In the nineteenth century Great Britain encouraged Chile to seize Easter Island. The small island, one of the most isolated human societies, is thus the only Spanish-speaking territory in Polynesia today, and is under Chilean rule. There had been at least 4000 people on the island before the late 1850s; Peru invaded it and enslaved the native population. Epidemics, ill treatment, and exile decimated the people. By the beginning of the 1870s there were 111 islanders still alive— most on Tahiti, where they had been spirited away to safety by Christian missionaries. Chile, the new owner, was scarcely any better: it leased the island to an English firm as a big sheep farm: the surviving natives were driven from their farms and villages and enclosed within barbed wire in the island’s only town, the port of Hanga Roa. When the Norwegian adventurer Thor Heyerdahl in the 1950s sailed his boat the Kon-Tiki and wrote his tendentious book Aku-Aku (all in an effort to prove that Easter Island’s unique civilization came from the east, and ultimately, of course, from “Aryan” supermen), the Easter Islanders were still third-class citizens in their own country. He couldn’t have cared less.

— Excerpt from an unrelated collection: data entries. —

(** Version numbers resolve soundly: in a valid history, whatever the derived
    index holds, an answer is right: a version found is the one asked for, one
    above the latest is above every version, and one in a gap is between two
    versions and not in the history; with the faithful index of a history that
    starts at version 1 every positive number gets an answer. *)
Theorem version_lookup_sound {V : Type} (versionOf : V → Z) (validate : Z → V → res unit)
    (history : gmap Z V) (version : Z) :
  history_valid versionOf validate history →
  (∀ index k class, resolveExactVersion versionOf validate history index version = Ok (k, class) →
     answers versionOf history version k class) ∧
  (∀ index origin first, index_faithful versionOf history index →
     history !! origin = Some first → versionOf first = 1 → 1 ≤ version →
     ∃ k class, resolveExactVersion versionOf validate history index version = Ok (k, class)).
Proof.
  intros Hv. split.
  - intros index k class. by apply resolve_sound.
  - intros index origin first. by apply resolve_total.
Qed.

(** C38: a settlement window that does not fit stalls its epoch: when the start of
    the window plus its length in blocks passes the uint64 range, no chunk of such
    a settlement is ever accepted and it can never be finalized, not even early by
    the settlement address: every attempt, now or after any further run, fails and
    changes nothing. *)
Theorem oversized_window_stalls (x y : MiningPoint) (slot e : Z) row p n an :
  rewards_contract rw_inv → mining_good rw_inv x →
  Mn_Settlements (Ms_Mining (snd x)) !! (slot, e) = Some row →
  SettlementParamsForTarget (Mn_SettlementParams (Ms_Mining (snd x))) e = Ok p →
  Rk_EpochLengthForEpoch (Ms_Rewards (snd x)) e = Ok n →
  Mn_SettlementEpochAnchors (Ms_Mining (snd x)) !! e = Some an →
  STP_SettlementWindowEpochs p ≤ MaxUint64 → snd (fst x) ≤ MaxUint64 →
  MaxUint64 < SEA_CreatedSettlementClock an + STP_SettlementWindowEpochs p * n →
  rtc (mining_step econ rw_inv) x y →
  (∀ cs msg s' r, MSC_SlotId msg = slot → MSC_Epoch msg = e →
     SubmitSettlementChunk econ cs (Some msg) (snd y) = (s', r) → s' = snd y ∧ is_ok r = false) ∧
  (∀ cs height msg s' r, MFS_SlotId msg = slot → MFS_Epoch msg = e →
     FinalizeSettlement econ cs height (Some msg) (snd y) = (s', r) →
     s' = snd y ∧ is_ok r = false).
Proof.
  intros Hrc Hg Hrow Hp Hn Han Hw Hb Hbig Hrun.
  destruct (mining_run_evolves econ rw_inv Hrc x y Hg Hrun) as (_ & [Hiy Hry] & Hev).
  destruct Hg as [Hi Hrw]. destruct x as [[c b] s], y as [[c' b'] t]. simpl in *.
  destruct (ev_rows _ _ _ Hev _ _ Hrow) as (row' & Hrow' & Hso).
  assert (∀ d, deadline t row' ≠ Ok d) as Hno.
  { intros d Hd. rewrite (evolves_deadline c b s t slot e row row' Hi Hev Hso Hrow) in Hd.
    destruct (deadline_fits rw_inv Hrc c b s slot e row d Hi Hrow) as (p' & n' & an' & Hp' & Hn' & Han' & -> & Hle);
      [intros p'; congruence | done..|].
    assert (p' = p ∧ n' = n ∧ an' = an) as (-> & -> & ->) by (split_and!; congruence). lia. }
  split.
  - intros cs msg s' r <- <- H.
    pose proof (submit_spec econ rw_inv Hrc c' b' cs msg t s' r Hiy Hry H) as Hs.
    destruct r as [?|?]; [|done]. destruct Hs as (row2 & ? & ? & ? & Hca & _). exfalso.
    destruct (ca_deadline _ _ _ _ _ _ _ _ Hca) as (d & Hd & _).
    pose proof (ca_row _ _ _ _ _ _ _ _ Hca). apply (Hno d). congruence.
  - intros cs height msg s' r <- <- H.
    pose proof (finalize_spec econ rw_inv Hrc c' b' cs height msg t s' r Hiy Hry H) as Hs.
    destruct r as [?|?]; [|done]. destruct Hs as (row2 & d & ? & ? & ? & Hr2 & _ & _ & Hd & _).
    exfalso. apply (Hno d). congruence.
Qed.

(** C33: a mining document is imported whole or refused before any write: an
    accepted one has only the three founding versions, satisfies the policy check
    of the active slots, leaves a store that satisfies the invariant before the
    first epoch, and is exported exactly. *)
Theorem mining_genesis_import (coreslots : CoreSlotState) (height : Z) (g : MiningGenesis)
    (mn : MiningStore) (rw : RewardsStore) r :
  MiningInitGenesis coreslots height g emptyMiningStore = (mn, r) →
  match r with
  | Err _ => mn = emptyMiningStore
  | Ok _ => mining_inv 0 0 {| Ms_Mining := mn; Ms_Rewards := rw |} ∧
      MiningExportGenesis mn = Ok g ∧ 0 ≤ height ∧
      validateActiveSlotPolicies coreslots g (if height =? 0 then 1 else height) = Ok tt
  end.
Proof.
  intros H. pose proof (mining_genesis_run coreslots height g mn r H) as Hr.
  destruct r; [|done]. destruct Hr as (m & p & q & Hf & -> & -> & Hpol & Hh).
  split_and!; [by apply imported_mining_inv | apply export_imported_mining | done | done].
Qed.
End properties.

(** ** The witnesses *)
Section sample.
#[local] Existing Instances sdkint_256 bech32_id ledger_bank plain_keys one_decimal.
#[local] Instance sample_coreslot_keeper : CoreSlotKeeper := app_coreslot sample_validator.
#[local] Instance sample_rewards_keeper : RewardsKeeper := app_rewards sample_validator.
Definition sample_rw : Z → RewardsStore → Prop := rewards_good sample_validator "rewards"%string.

Definition sample_state_of (a : AppState) : MiningState :=
  {| Ms_Mining := Ap_Mining a; Ms_Rewards := Ap_Rewards a : RewardsStore |}.

Lemma sample_rw_contract : rewards_contract sample_rw.
Proof. exact (rewards_keeps_contract sample_validator "rewards"%string sample_environment). Qed.

Lemma app_inv_good a : app_inv sample_validator "rewards"%string 0 1 (sample_at a) →
  mining_good sample_rw (1, 360, sample_state_of a).
Proof.
  intros [[v Hv] Hm]. split; [exact Hm|]. exact (view_good _ _ _ _ _ _ _ _ _ Hv).
Qed.
Lemma sample_open_good : mining_good sample_rw (1, 360, sample_state_of sample_open).
Proof. exact (app_inv_good _ sample_open_inv). Qed.
Lemma sample_paid_good : mining_good sample_rw (1, 360, sample_state_of sample_paid_chunk).
Proof. exact (app_inv_good _ sample_paid_inv). Qed.

Lemma sample_chunk_run : SubmitSettlementChunk (CK := sample_coreslot_keeper) sample_validator
  (Ap_CoreSlots sample_open) (Some sample_chunk) (sample_state_of sample_open) =
  (sample_state_of sample_paid_chunk, Ok 1).
Proof. vm_eq. Qed.

Lemma chunk_pays_exactly_witness : ∃ total,
  pays (Ap_Rewards sample_open : RewardsStore) (Ap_Rewards sample_paid_chunk : RewardsStore) 1 1 total.
Proof.
  destruct (chunk_pays_exactly (CK := sample_coreslot_keeper) (RK := sample_rewards_keeper) sample_validator sample_rw 1 360 (Ap_CoreSlots sample_open)
    sample_chunk
    (sample_state_of sample_open) (sample_state_of sample_paid_chunk) (Ok 1))
    as (row & params & payouts & total & _ & _ & _ & Hpay & _).
  - exact sample_rw_contract.
  - exact (proj1 sample_open_good).
  - exact (proj2 sample_open_good).
  - exact sample_chunk_run.
  - exists total. exact Hpay.
Defined.

Lemma sample_finalize_run : ∃ out, FinalizeSettlement (CK := sample_coreslot_keeper) sample_validator
  (Ap_CoreSlots sample_paid_chunk) 361 (Some sample_finalize)
  (sample_state_of sample_paid_chunk) = (sample_state_of sample_finalized_row, Ok out).
Proof.
  exists {| fs_reason := SETTLEMENT_FINALIZATION_REASON_AUTHORIZED_EARLY; fs_remainder := 74864200 |}.
  vm_eq.
Qed.

Lemma finalization_settles_witness : ∃ x a,
  entitled (Ap_Rewards sample_finalized_row : RewardsStore) 1 1 x a a.
Proof.
  destruct sample_finalize_run as [out Hrun].
  destruct (finalization_settles (CK := sample_coreslot_keeper) (RK := sample_rewards_keeper) sample_validator sample_rw 1 360 361 (Ap_CoreSlots sample_paid_chunk)
    sample_finalize (sample_state_of sample_paid_chunk) (sample_state_of sample_finalized_row) (Ok out))
    as (row & d & x & a & rel & row' & _ & _ & _ & _ & _ & _ & _ & _ & _ & _ & (x' & Hx) & _).
  - exact sample_rw_contract.
  - exact (proj1 sample_paid_good).
  - exact (proj2 sample_paid_good).
  - exact Hrun.
  - exists x', a. exact Hx.
Defined.

(** The chunk as a step of the module. *)
Lemma sample_chunk_reaches :
  rtc (mining_step (CK := sample_coreslot_keeper) sample_validator sample_rw) (1, 360, sample_state_of sample_open)
    (1, 360, sample_state_of sample_paid_chunk).
Proof.
  apply rtc_once.
  apply (mn_chunk (CK := sample_coreslot_keeper) sample_validator sample_rw 1 360 (Ap_CoreSlots sample_open) (Some sample_chunk)
    _ _ (Ok {| MSCR_NextChunkIndex := 1 |})).
  unfold Msg_SubmitSettlementChunk. rewrite (M_bind_run _ _ _ _ _ sample_chunk_run). reflexivity.
Qed.

Lemma obligations_survive_witness : ∃ row row',
  Mn_Settlements (Ap_Mining sample_open) !! (1, 1) = Some row ∧
  Mn_Settlements (Ap_Mining sample_paid_chunk) !! (1, 1) = Some row' ∧ same_obligation row row'.
Proof.
  destruct (obligations_survive (CK := sample_coreslot_keeper) (RK := sample_rewards_keeper) sample_validator sample_rw (1, 360, sample_state_of sample_open)
    (1, 360, sample_state_of sample_paid_chunk) sample_rw_contract sample_open_good
    sample_chunk_reaches)
    as (_ & _ & _ & Hrows & _).
  destruct (Mn_Settlements (Ap_Mining sample_open) !! (1, 1)) as [row|] eqn:E;
    [|exfalso; revert E; vm_compute; discriminate].
  destruct (Hrows 1 1 row E) as (row' & Hrow' & Hso & _).
  exists row, row'. exact (conj eq_refl (conj Hrow' Hso)).
Defined.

Easter Island has nothing to do with Easter: a Dutch sea captain just happened to “discover” it on Easter Sunday of the year 1722. The real name of the place is Rapa Nui, or more precisely and traditionally in the local language Te Pito O Te Henua, the Navel of the World.
Rapa Nui had developed the only indigenous writing system in Polynesia, a beautiful script called Rongorongo. Only 25 texts, on polished wood tablets, in this hieroglyphic system survive, and Rongorongo remains undeciphered. There had been more texts as late as 1859, as well as schools where priestly children read and wrote them, but Christian pillagers of the island burned nearly all of these, as the scriptures of the devil. In addition to the famed cyclopean stone statues of royal ancestors, the moai, the people of Easter Island fashioned delicate, exquisite wooden sculpture: house spirits, protective lizards, antic birds and fish. I’ve spent time on the island studying its language and culture, have published some scholarly work on those topics, and curated an exhibition in 2013 at Harvard’s Peabody Museum of art “acquired” (that is, stolen) from Rapa Nui by a Boston brahmin alumnus on one of his leisurely cruises over a century ago.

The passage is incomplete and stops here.